Я, восторженная и самоуверенная гимназистка, приехала в Петроград поступать в консерваторию. Только в консерваторию! Отчего я решила, что меня ждет консерватория? Только меня она и ждала! Нюся договорилась о прослушивании с профессором вокала, а тот выслушал и замялся: «Голос у вас… скорее всего, контральтовое меццо…». И отказал с чувством исполненного перед искусством долга. Я в слезы, а он еще стал утешать, мол, голос у вас поставлен самой природой — учебой его лишь испортят: сделают выше, а до оперы не дотянут, пойте так, детка!

Вот и все мечты! Коту под хвост. Пойте так, детка!

А теперь думаю: спасибо ему!

Запомнилось первое странное ощущение от Петрограда — вовсе не дворцы и не Нева, а то, что, в отличие от московских кондукторов, у которых в руках была дощечка с прикрепленными к ней стопками билетов, в Петрограде у кондукторов были на ремне сумки с рулонами. Причем бросилось в глаза, что кондукторы в основном, из-за военного призыва — женщины. И за спиной кто-то сокрушался, что до войны билет стоил три копейки, а теперь целый пятак. Ехали с Нюсей на студенческий концерт — ей аплодисменты, она раскланивается, а у меня сердце от зависти сжалось. Да, от зависти. Никчемная неудачница позавидовала успеху сестры. Она утром занималась в консерватории, а вечерами, чтобы подработать, играла в кинематографе. Нюся знала певиц, антрепренеров и предложила привести меня к знаменитому Таскину, который сделал Вяльцеву. Загадала: последняя надежда. Если прогонит, пойду и утоплюсь с нового Дворцового моста — только открыли недавно, вот и обновлю.

Ожидала нечто величественное, а вышел — мне по плечо. С салфеткой, только что от стола, еще и рыгнул жарким. Сразу схватил за руку и замурлыкал: «Женщина начинает нравиться с рук», — а у самого пальцы-кочерыжки. Лысина сверкает. Отеческое похлопывание по всем местам. Вывернулась, отошла в угол, чтобы не подобрался, спела. Пришел в восторг:

— Да вы готовая певица! Выучите три любые песни, какие вам нравятся, и с Богом на эстраду! Конечно, вам недостает опытности, но у вас есть все то, чему нельзя научиться.

Договорились, что еще приду к нему несколько раз — посоветоваться о выборе репертуара и о манере исполнения. Вылетела, как на крыльях. Действительно, устроил протекцию. В следующий раз, когда пришла, разучили с ним несколько романсов. На рояле — какие-то бумаги и конверт. Мой первый контракт и первые деньги! Прижимая их к груди, побежала к сестре и на углу Кабинетной обняла столб, да поцеловала его среди белого дня!

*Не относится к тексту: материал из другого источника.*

(** X3.  An argument that has a description, be it the empty text, gets no
    fallback: its comment lines are the formatter applied to its name, a
    colon and that description, and there is at least one of them. *)
Theorem argumentDescription_documented {html : HTML}
  (wrap : string -> nat -> string) (arg : InputValue.t) (text : string) :
  InputValue.description arg = Some text ->
  argumentDescription wrap arg
  = map comment
      (split newline (wrap (highlight (InputValue.name arg) ++ ": " ++ text) MAX_CODE_LEN))
  /\ 1 <= length (argumentDescription wrap arg).
Proof.
  intros E; split; [|apply argumentDescription_length].
  unfold argumentDescription; rewrite E.
  apply description_some, argumentDescription_text_nonempty.
Qed.

Lemma argumentDescription_documented_witness :
  argumentDescription (html := text_html) greedy_wrap idArgEmptyText = ["# id: "]
  /\ argumentDescription (html := text_html) greedy_wrap idArgDocumented = ["# id: The id"].
Proof.
  split.
  - destruct (argumentDescription_documented (html := text_html) greedy_wrap
                idArgEmptyText "" eq_refl) as [E _].
    rewrite E; reflexivity.
  - destruct (argumentDescription_documented (html := text_html) greedy_wrap
                idArgDocumented "The id" eq_refl) as [E _].
    rewrite E; reflexivity.
Defined.

(** X4.  For a field or directive with arguments, the arguments block is the
    [Arguments] comment followed by the comment lines of every argument, in
    declared order; it has more lines than there are arguments. *)
Theorem argumentsDescription_header_then_arguments {html : HTML}
  (wrap : string -> nat -> string) (A : Type) (HA : HasArgs A) (x : A) :
  args x <> [] ->
  argumentsDescription wrap x
  = comment "Arguments" :: flat_map (argumentDescription wrap) (args x)
  /\ length (args x) < length (argumentsDescription wrap x).
Proof.
  intros Hne.
  assert (E : argumentsDescription wrap x
              = comment "Arguments" :: flat_map (argumentDescription wrap) (args x)).
  { rewrite argumentsDescription_block; destruct (args x); [congruence | reflexivity]. }
  split; [exact E|].
  rewrite E; simpl.
  pose proof (flat_map_length_le (argumentDescription wrap) (args x)
                (argumentDescription_length wrap)); lia.
Qed.

Lemma argumentsDescription_header_then_arguments_witness :
  argumentsDescription (html := text_html) greedy_wrap
    (Directive.make "include" None ["FIELD"] [idArgDocumented; idArg])
  = ["# Arguments"; "# id: The id"; "# id: [Not documented]"].
Proof.
  destruct (argumentsDescription_header_then_arguments (html := text_html) greedy_wrap _ _
              (Directive.make "include" None ["FIELD"] [idArgDocumented; idArg]))
    as [E _]; [discriminate|].
  rewrite E; reflexivity.
Defined.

Стала выступать в «Колизее», а Таскин звонит: «Как дела, Бэллочка? Все хорошо? Довольны? Вот и ладненько. Зайдите сегодня вечером — очень важное дело!». Зашла, а важное дело — расквитаться за ангажемент. И сейчас тошнит, как вспомню его кочерыжки, как задышал мне в ухо: «Вы не Бэлла, вы — безе!». Схватила его руки. «Перестаньте, прошу вас!» Полез целоваться. Надавала ему по щекам и по лысине и выскочила из квартиры. Еще крикнул вслед: «Передумаете, приходите!». Вот и весь ангажемент. Работу, как полагается, тут же и потеряла.